Ekonomi Sidrap Melonjak, Jadi Juara Pertumbuhan se-Sulawesi Selatan

Ekonomi Sidrap Melonjak, Jadi Juara Pertumbuhan se-Sulawesi Selatan

SULSELSATU.com, SIDRAP — Kabupaten Sidenreng Rappang atau Kabupaten Sidenreng Rappang mencatat kinerja ekonomi paling moncer di Sulawesi Selatan sepanjang 2025.

Data resmi Badan Pusat Statistik menunjukkan laju pertumbuhan ekonomi daerah tersebut menembus 7,71 persen, tertinggi dibandingkan 24 kabupaten/kota lainnya di provinsi ini.

Angka tersebut merujuk pada rilis terbaru BPS terkait Laju Pertumbuhan Produk Domestik Regional Bruto (PDRB) Atas Dasar Harga Konstan 2010 periode 2022–2025.

Jika ditarik ke belakang, perjalanan ekonomi Sidrap dalam delapan tahun terakhir terbilang dinamis. Pada 2018 pertumbuhan berada di level 5,02 persen dan sedikit melemah menjadi 4,65 persen pada 2019.

Pandemi Covid-19 pada 2020 membuat ekonomi terkontraksi hingga minus 0,59 persen.
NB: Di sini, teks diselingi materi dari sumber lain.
(** The assertion [n < NumChunks()] is a guard. *)
Definition nth_chunk (r : Rep) (n : nat) : option PrefixCrc :=
  do p <- prefix_crc r !! n;
  if IsNormalized r then Some p else normalize_entry (removed_prefix r) p.

Definition NormalizedPrefixCrcAtNthChunk (x n : nat) (w : World) : option PrefixCrc := do r <- rep_of x w; nth_chunk r n.

(** The loop of [Normalize] over the entries of the deque. *)
Fixpoint normalize_entries (removed : PrefixCrc) (ps : list PrefixCrc) : option (list PrefixCrc) :=
  match ps with
  | [] => Some []
  | p :: ps =>
    do p <- normalize_entry removed p;
    do ps <- normalize_entries removed ps;
    Some (p :: ps)
  end.

Definition Normalize (x : nat) (w : World) : option World :=
  do r <- rep_of x w;
  if IsNormalized r || match prefix_crc r with [] => true | _ => false end then Some w
  else
    do (l, w) <- mutable_rep x w;
    do r <- load_rep l w;
    do ps <- normalize_entries (removed_prefix r) (prefix_crc r);
    store_rep l (mk_rep default_prefix ps) w.

Definition poison_rep (r : Rep) : Rep :=
  mk_rep (removed_prefix r)
    (if 0 <? NumChunks r then List.map (fun p => mk_prefix (length_ p) (scramble (crc_ p))) (prefix_crc r)
     else prefix_crc r ++ [mk_prefix 0 1]).

Definition Poison (x : nat) (w : World) : option World :=
  do (l, w) <- mutable_rep x w;
  do r <- load_rep l w;
  store_rep l (poison_rep r) w.

End Checksums.

(** ** The invariant *)

(** The objects that point to a representation. *)
Definition owners (l : positive) (m : gmap nat positive) : nat := size (filter (fun p => p.2 = l) m).

Definition static_ref (w : World) (l : positive) : nat := if decide (empty_rep w = Some l) then 1 else 0.

Definition occ (l : positive) (d : list positive) : nat := length (filter (fun k => k = l) d).

(** Every count is the number of references: those of the objects, the one of the shared empty representation, and
    those that an operation in progress holds, [d]. *)
Record inv (d : list positive) (w : World) : Prop := {
  i_count : forall l r, heap w !! l = Some r -> count r = Z.of_nat (owners l (objs w) + static_ref w l + occ l d) /\ 1 <= count r;
  i_live : forall x l, objs w !! x = Some l -> is_Some (heap w !! l);
  i_held : forall l, l ∈ d -> is_Some (heap w !! l);
  i_empty : forall l, empty_rep w = Some l -> exists r, heap w !! l = Some r /\ rep r = default_rep
}.
(* ===== verification/LogProto.v ===== *)
(** [absl/log/internal/proto.h] and [proto.cc]: the protocol buffer encoding that a log message builds in its
    fixed-size buffer and reads back.  The buffer is a list of bytes, and a [Span<char>] is an offset into it with a
    size; what is decoded is read-only and is the list of bytes itself. *)
From Stdlib Require Import ZArith Lia List Bool.
From S2P Require Import Prelude Bits.
Import ListNotations.
#[local] Open Scope Z_scope.
#[local] Open Scope mach_scope.

(** ** Wire format *)

(** [WireType]: the enumerators; the decoder may see other values. *)
Definition kVarint : Z := 0.
Definition k64Bit : Z := 1.
Definition kLengthDelimited : Z := 2.
Definition k32Bit : Z := 5.

Fixpoint varint_size (fuel : nat) (value : Z) : option Z :=
  match fuel with
  | O => None
  | S fuel' => if value <? 128 then Some 1 else do n <- varint_size fuel' (value >> 7); Some (1 + n)
  end.

(** Ten steps are enough for 64 bits. *)
Definition VarintSize (value : Z) : option Z := varint_size 10 value.

Definition MinVarintSize : option Z := VarintSize 0.
Definition MaxVarintSize : option Z := VarintSize 0xffffffffffffffff.

Definition MaxVarintForSize (size : Z) : Z :=
  if size >=? 10 then 0xffffffffffffffff else (1 <<[64] (size * 7)) -[64] 1.

Definition MakeTagType (tag type : Z) : Z := (tag <<[64] 3) .| type.

Definition BufferSizeFor (tag type : Z) : option Z :=
  do n <- VarintSize (MakeTagType tag type);
  do m <- MaxVarintSize;
  Some (if type =? kVarint then n +[64] m else if type =? k64Bit then n +[64] 8
        else if type =? kLengthDelimited then n +[64] m else if type =? k32Bit then n +[64] 4 else n).

(** ** Spans *)
Record Span := mk_span { data : option Z; size : Z }.

Definition null_span : Span := mk_span None 0.

(** Storing at an index of the span. *)
Definition put (mem : list Z) (b : Span) (s v : Z) : option (list Z) :=
  if s <? size b then do d <- data b; write mem (d + s) v else None.

Definition remove_prefix (b : Span) (n : Z) : option Span :=
  if n <=? size b then do d <- data b; Some (mk_span (Some (d + n)) (size b - n)) else None.

(** [buf->remove_suffix(buf->size())]. *)
Definition emptied (b : Span) : Span := mk_span (data b) 0.

(** ** Encoding *)
Fixpoint raw_varint_loop (n : nat) (s size value : Z) (b : Span) (mem : list Z) : option (list Z) :=
  match n with
  | O => Some mem
  | S n' =>
    do mem <- put mem b s ((value .& 0x7f) .| (if s + 1 =? size then 0 else 0x80));
    raw_varint_loop n' (s + 1) size (value >> 7) b mem
  end.

Definition EncodeRawVarint (value size : Z) (b : Span) (mem : list Z) : option (list Z * Span) :=
  do mem <- raw_varint_loop (Z.to_nat size) 0 size value b mem;
  do b <- remove_prefix b size;
  Some (mem, b).

(** Whether the field was encoded, the memory and the span that is left. *)
Definition Encoded := option (bool * list Z * Span).

Definition EncodeVarint (tag value : Z) (b : Span) (mem : list Z) : Encoded :=
  let tag_type := MakeTagType tag kVarint in
  do tag_type_size <- VarintSize tag_type;
  do value_size <- VarintSize value;
  if tag_type_size + value_size >? size b then Some (false, mem, emptied b)
  else
    do (mem, b) <- EncodeRawVarint tag_type tag_type_size b mem;
    do (mem, b) <- EncodeRawVarint value value_size b mem;
    Some (true, mem, b).

(** [EncodeVarint] for a signed 64-bit value, an unsigned and a signed 32-bit one. *)
Definition EncodeVarintSigned (tag value : Z) (b : Span) (mem : list Z) : Encoded := EncodeVarint tag (wrapu 64 value) b mem.

Definition EncodeVarintZigZag (tag value : Z) (b : Span) (mem : list Z) : Encoded :=
  if value <? 0 then EncodeVarint tag ((2 *[64] (- (value + 1))) +[64] 1) b mem
  else EncodeVarint tag (2 *[64] value) b mem.

Fixpoint fixed_loop (n : nat) (s value : Z) (b : Span) (mem : list Z) : option (list Z) :=
  match n with
  | O => Some mem
  | S n' => do mem <- put mem b s (value .& 0xff); fixed_loop n' (s + 1) (value >> 8) b mem
  end.

(** [Encode64Bit] and [Encode32Bit] are the same code for values of eight and of four bytes. *)
Definition encode_fixed (type : Z) (bytes : nat) (tag value : Z) (b : Span) (mem : list Z) : Encoded :=
  let tag_type := MakeTagType tag type in
  do tag_type_size <- VarintSize tag_type;
  if tag_type_size + Z.of_nat bytes >? size b then Some (false, mem, emptied b)
  else
    do (mem, b) <- EncodeRawVarint tag_type tag_type_size b mem;
    do mem <- fixed_loop bytes 0 value b mem;
    do b <- remove_prefix b (Z.of_nat bytes);
    Some (true, mem, b).

Definition Encode64Bit (tag value : Z) (b : Span) (mem : list Z) : Encoded := encode_fixed k64Bit 8 tag value b mem.
Definition Encode32Bit (tag value : Z) (b : Span) (mem : list Z) : Encoded := encode_fixed k32Bit 4 tag value b mem.

(** [EncodeDouble], [EncodeFloat]: the value is the representation of the number. *)
Definition EncodeDouble (tag bits : Z) (b : Span) (mem : list Z) : Encoded := Encode64Bit tag bits b mem.
Definition EncodeFloat (tag bits : Z) (b : Span) (mem : list Z) : Encoded := Encode32Bit tag bits b mem.

Definition zsize (l : list Z) : Z := Z.of_nat (length l).

(** [memcpy(buf->data(), ...)] and [remove_prefix]. *)
Definition append_bytes (value : list Z) (b : Span) (mem : list Z) : option (list Z * Span) :=
  do d <- data b;
  do mem <- store mem d value;
  do b <- remove_prefix b (zsize value);
  Some (mem, b).

Definition EncodeBytes (tag : Z) (value : list Z) (b : Span) (mem : list Z) : Encoded :=
  let tag_type := MakeTagType tag kLengthDelimited in
  do tag_type_size <- VarintSize tag_type;
  let length_ := zsize value in
  do length_size <- VarintSize length_;
  if tag_type_size + length_size + zsize value >? size b then Some (false, mem, emptied b)
  else
    do (mem, b) <- EncodeRawVarint tag_type tag_type_size b mem;
    do (mem, b) <- EncodeRawVarint length_ length_size b mem;
    do (mem, b) <- append_bytes value b mem;
    Some (true, mem, b).

Definition EncodeBytesTruncate (tag : Z) (value : list Z) (b : Span) (mem : list Z) : Encoded :=
  let tag_type := MakeTagType tag kLengthDelimited in
  do tag_type_size <- VarintSize tag_type;
  let length_ := zsize value in
  do length_size <- VarintSize (Z.min length_ (size b));
  let '(value, length_) :=
    if (tag_type_size + length_size <=? size b) && (tag_type_size + length_size + zsize value >? size b) then
      let value := firstn (Z.to_nat (zsize value - (tag_type_size + length_size + zsize value - size b))) value in
      (value, zsize value)
    else (value, length_) in
  if tag_type_size + length_size + zsize value >? size b then Some (false, mem, emptied b)
  else
    do (mem, b) <- EncodeRawVarint tag_type tag_type_size b mem;
    do (mem, b) <- EncodeRawVarint length_ length_size b mem;
    do (mem, b) <- append_bytes value b mem;
    Some (true, mem, b).

Definition EncodeString (tag : Z) (value : list Z) (b : Span) (mem : list Z) : Encoded := EncodeBytes tag value b mem.
Definition EncodeStringTruncate (tag : Z) (value : list Z) (b : Span) (mem : list Z) : Encoded := EncodeBytesTruncate tag value b mem.

(** The span where the length will be, the memory and the span that is left. *)
Definition EncodeMessageStart (tag max_size : Z) (b : Span) (mem : list Z) : option (Span * list Z * Span) :=
  let tag_type := MakeTagType tag kLengthDelimited in
  do tag_type_size <- VarintSize tag_type;
  let max_size := Z.min max_size (size b) in
  do length_size <- VarintSize max_size;
  if tag_type_size + length_size >? size b then Some (null_span, mem, emptied b)
  else
    do (mem, b) <- EncodeRawVarint tag_type tag_type_size b mem;
    let ret := mk_span (data b) length_size in
    do (mem, b) <- EncodeRawVarint 0 length_size b mem;
    Some (ret, mem, b).

Definition EncodeMessageLength (msg b : Span) (mem : list Z) : option (list Z) :=
  match data msg with
  | None => Some mem
  | Some m =>
    do d <- data b;
    if d <? m then Some mem
    else
      do (mem, _) <- EncodeRawVarint (wrapu 64 (d - (m + size msg))) (size msg) msg mem;
      Some mem
  end.

(** ** Decoding *)

(** A shift by 64 or more is undefined. *)
Fixpoint decode_varint (s value : Z) (buf : list Z) : option (Z * list Z) :=
  match buf with
  | [] => Some (value, [])
  | c :: buf =>
    if 7 * s <? 64 then
      let value := value .| ((c .& 0x7f) <<[64] (7 * s)) in
      if (c .& 0x80) =? 0 then Some (value, buf) else decode_varint (s + 1) value buf
    else None
  end.

Definition DecodeVarint (buf : list Z) : option (Z * list Z) := decode_varint 0 0 buf.

Fixpoint decode_fixed (w : Z) (n : nat) (s value : Z) (buf : list Z) : Z * list Z :=
  match n, buf with
  | S n', c :: buf => decode_fixed w n' (s + 1) (value .| (c <<[w] (8 * s))) buf
  | _, _ => (value, buf)
  end.

Definition Decode64Bit (buf : list Z) : Z * list Z := decode_fixed 64 8 0 0 buf.
Definition Decode32Bit (buf : list Z) : Z * list Z := decode_fixed 32 4 0 0 buf.

Record ProtoField := mk_field { tag_ : Z; type_ : Z; value_ : Z; data_ : list Z }.

(** [DecodeFrom]: whether there was a field, the field and the data that are left; members that a type does not use keep
    their values. *)
Definition DecodeFrom (f : ProtoField) (data : list Z) : option (bool * ProtoField * list Z) :=
  match data with
  | [] => Some (false, f, data)
  | _ =>
    do (tag_type, data) <- DecodeVarint data;
    let tag := tag_type >> 3 in
    let type := tag_type .& 0x07 in
    if type =? kVarint then
      do (v, data) <- DecodeVarint data;
      Some (true, mk_field tag type v (data_ f), data)
    else if type =? k64Bit then
      let '(v, data) := Decode64Bit data in Some (true, mk_field tag type v (data_ f), data)
    else if type =? kLengthDelimited then
      do (v, data) <- DecodeVarint data;
      let n := Z.to_nat (Z.min v (zsize data)) in
      Some (true, mk_field tag type v (firstn n data), skipn n data)
    else if type =? k32Bit then
      let '(v, data) := Decode32Bit data in Some (true, mk_field tag type v (data_ f), data)
    else Some (true, mk_field tag type (value_ f) (data_ f), data)
  end.

(** ** The values of a field *)
Definition int32_value (f : ProtoField) : Z := wraps 32 (value_ f).
Definition int64_value (f : ProtoField) : Z := wraps 64 (value_ f).
Definition uint32_value (f : ProtoField) : Z := wrapu 32 (value_ f).
Definition uint64_value (f : ProtoField) : Z := value_ f.
Definition bool_value (f : ProtoField) : bool := negb (value_ f =? 0).

Definition sint32_value (f : ProtoField) : Z :=
  if negb (value_ f mod 2 =? 0) then wraps 32 ((0 -[64] ((value_ f -[64] 1) / 2)) -[64] 1) else wraps 32 (value_ f / 2).

Definition sint64_value (f : ProtoField) : Z :=
  if negb (value_ f mod 2 =? 0) then wraps 64 ((0 -[64] ((value_ f -[64] 1) / 2)) -[64] 1) else wraps 64 (value_ f / 2).

(** ** What is written *)

(** [size] bytes of a varint, of seven bits each; all but the last have the continuation bit. *)
Fixpoint varint_bytes (size : nat) (v : Z) : list Z :=
  match size with
  | O => []
  | S O => [v mod 128]
  | S n => (v mod 128 + 128) :: varint_bytes n (v / 128)
  end.

(** A span into the memory. *)
Definition span_ok (mem : list Z) (b : Span) (d : Z) : Prop := data b = Some d /\ 0 <= d /\ 0 <= size b /\ d + size b <= zsize mem.

Definition put_bytes (bs : list Z) (d : Z) (mem : list Z) : list Z :=
  firstn (Z.to_nat d) mem ++ bs ++ skipn (Z.to_nat (d + zsize bs)) mem.

Definition advance (b : Span) (d n : Z) : Span := mk_span (Some (d + n)) (size b - n).

Lemma put_bytes_size bs d mem : 0 <= d -> d + zsize bs <= zsize mem -> zsize (put_bytes bs d mem) = zsize mem.
Proof. unfold put_bytes, zsize. intros D L. rewrite !length_app, length_firstn, length_skipn. lia. Qed.

Lemma store_put bs d mem : 0 <= d -> d + zsize bs <= zsize mem -> store mem d bs = Some (put_bytes bs d mem).
Proof.
  intros D L. unfold zsize in L. rewrite <- (Z2Nat.id d D) at 1. rewrite store_spec by lia. unfold put_bytes, zsize. do 4 f_equal. lia.
Qed.

Lemma put_bytes_app a bs d mem : 0 <= d -> d + zsize a + zsize bs <= zsize mem ->
  put_bytes bs (d + zsize a) (put_bytes a d mem) = put_bytes (a ++ bs) d mem.
Proof.
  intros D L. unfold put_bytes, zsize in *. rewrite length_app.
  assert (Lf : length (firstn (Z.to_nat d) mem) = Z.to_nat d) by (rewrite length_firstn; lia).
  rewrite firstn_app, firstn_all2 by (rewrite Lf; lia). rewrite Lf, <- !app_assoc. f_equal.
  replace (Z.to_nat (d + Z.of_nat (length a)) - Z.to_nat d)%nat with (length a) by lia.
  rewrite firstn_app, firstn_all, Nat.sub_diag. cbn [firstn]. rewrite app_nil_r. f_equal. f_equal.
  rewrite skipn_app, Lf, skipn_all2 by (rewrite Lf; lia). cbn [app]. rewrite skipn_app, skipn_all2 by lia. cbn [app].
  rewrite skipn_skipn. f_equal. lia.
Qed.

(** The bytes between two offsets. *)
Definition slice (mem : list Z) (d n : Z) : list Z := firstn (Z.to_nat n) (skipn (Z.to_nat d) mem).

Lemma slice_put bs d mem : 0 <= d -> d + zsize bs <= zsize mem -> slice (put_bytes bs d mem) d (zsize bs) = bs.
Proof.
  intros D L. unfold slice, put_bytes, zsize in *. assert (Lf : length (firstn (Z.to_nat d) mem) = Z.to_nat d) by (rewrite length_firstn; lia).
  rewrite skipn_app, Lf, skipn_all2, Nat.sub_diag by (rewrite Lf; lia). cbn [app skipn].
  rewrite Nat2Z.id, firstn_app, firstn_all, Nat.sub_diag. cbn [firstn]. apply app_nil_r.
Qed.

Lemma varint_bytes_length n v : length (varint_bytes n v) = n.
Proof. revert v. induction n as [|[|n] IH]; intros v; [reflexivity|reflexivity|]. cbn [varint_bytes length] in *. now rewrite IH. Qed.

Lemma low7 v : v .& 0x7f = v mod 128.
Proof. change 0x7f with (Z.ones 7). now rewrite Z.land_ones. Qed.

Lemma low7_cont v : (v .& 0x7f) .| 0x80 = v mod 128 + 128.
Proof. rewrite low7. change 0x80 with (Z.shiftl 1 7). rewrite lor_lohi; [reflexivity|lia|apply Z.mod_pos_bound; reflexivity]. Qed.

Lemma put_some mem b d s v : span_ok mem b d -> 0 <= s < size b -> put mem b s v = store mem (d + s) [v].
Proof. intros (D & _) S. unfold put. rewrite (proj2 (Z.ltb_lt _ _)) by lia. rewrite D. cbn [obind]. apply write_store. Qed.
(** C18: After [UpdateVModule] with the text of a list of patterns and levels a file has the level of the first
    pattern that matches its name, or the global level, although entries whose text an earlier one matches are
    dropped, provided an earlier pattern that matches the text of a later one looks at the same part of names, is
    searched completely and has no [?] where the later one has a [*]; a pattern put in front by [PrependVModule]
    under the same condition then decides for exactly the files it matches. *)
Theorem vmodule_correct c e es file dir name : Forall entry_ok (e :: es) ->
  ForallOrdPairs (fun e p => covers (fst e) (fst p)) (e :: es) -> file_parts file dir name ->
  let c' := set_vmodule c (vmodule_text e es) in
  let first g := match List.find (name_matches dir name) (e :: es) with Some e => snd e | None => g end in
  file_level c' file = first (global_v c) /\
  (forall v, file_level (set_global c' v) file = first v) /\
  (forall p, Forall (fun info => covers (fst p) (module_pattern info)) (get_vmodule_info c') ->
   file_level (prepend_vmodule c' (fst p) (snd p)) file =
   if name_matches dir name p then snd p else file_level c' file).
Proof.
  intros O F P c' first. destruct (set_vmodule_levels c e es O F) as (kept & S & E). fold c' in E.
  assert (L : forall g, first_level kept file g = first g) by (intros g; now rewrite S, (first_level_names _ _ _ _ _ P)).
  rewrite E. split; [|split].
  - rewrite <- L. now rewrite (file_level_first _ kept).
  - intros v. rewrite <- L. now rewrite (file_level_first _ kept).
  - intros p H. rewrite <- (file_parts_matches _ _ _ _ P). apply (prepend_level _ kept); [easy|].
    cbn in H. unfold infos_of in H. rewrite Forall_map in H. exact H.
Qed.


(** Membership of a closed list of characters. *)
Ltac not_in := let I := fresh in intros I; cbn in I; intuition discriminate.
Namun, fase pemulihan mulai terlihat pada 2021 dengan lonjakan ke 5,54 persen.

Setelah itu, laju pertumbuhan kembali melambat di 2022 sebesar 4,86 persen dan turun lagi pada 2023 menjadi 3,28 persen. Tahun 2024 mulai menunjukkan perbaikan dengan capaian 4,05 persen sebelum akhirnya melonjak tajam di 2025 hingga 7,71 persen.

Capaian ini menjadi rekor tertinggi Sidrap dalam kurun delapan tahun terakhir sekaligus menempatkannya di posisi puncak pertumbuhan ekonomi se-Sulawesi Selatan.

Sebagai perbandingan, sejumlah daerah lain juga mencatat pertumbuhan tinggi pada 2025, seperti Kabupaten Luwu sebesar 7,43 persen, Kabupaten Wajo 7,16 persen, Kabupaten Gowa 7,04 persen, dan Kabupaten Jeneponto 6,59 persen.

Meski demikian, angka yang diraih Sidrap tetap menjadi yang tertinggi di tingkat provinsi.

Lonjakan signifikan pada 2025 mengindikasikan adanya penguatan sektor-sektor unggulan daerah serta membaiknya aktivitas ekonomi masyarakat.

PDRB atas dasar harga konstan sendiri menjadi indikator utama untuk melihat pertumbuhan riil suatu wilayah karena menggambarkan peningkatan produksi barang dan jasa tanpa terpengaruh inflasi.

Dengan capaian tersebut, Sidrap dinilai tidak hanya mampu menjaga momentum pemulihan pascapandemi, tetapi juga berhasil mempercepat akselerasi pertumbuhan hingga melampaui sebagian besar daerah lain di Sulawesi Selatan.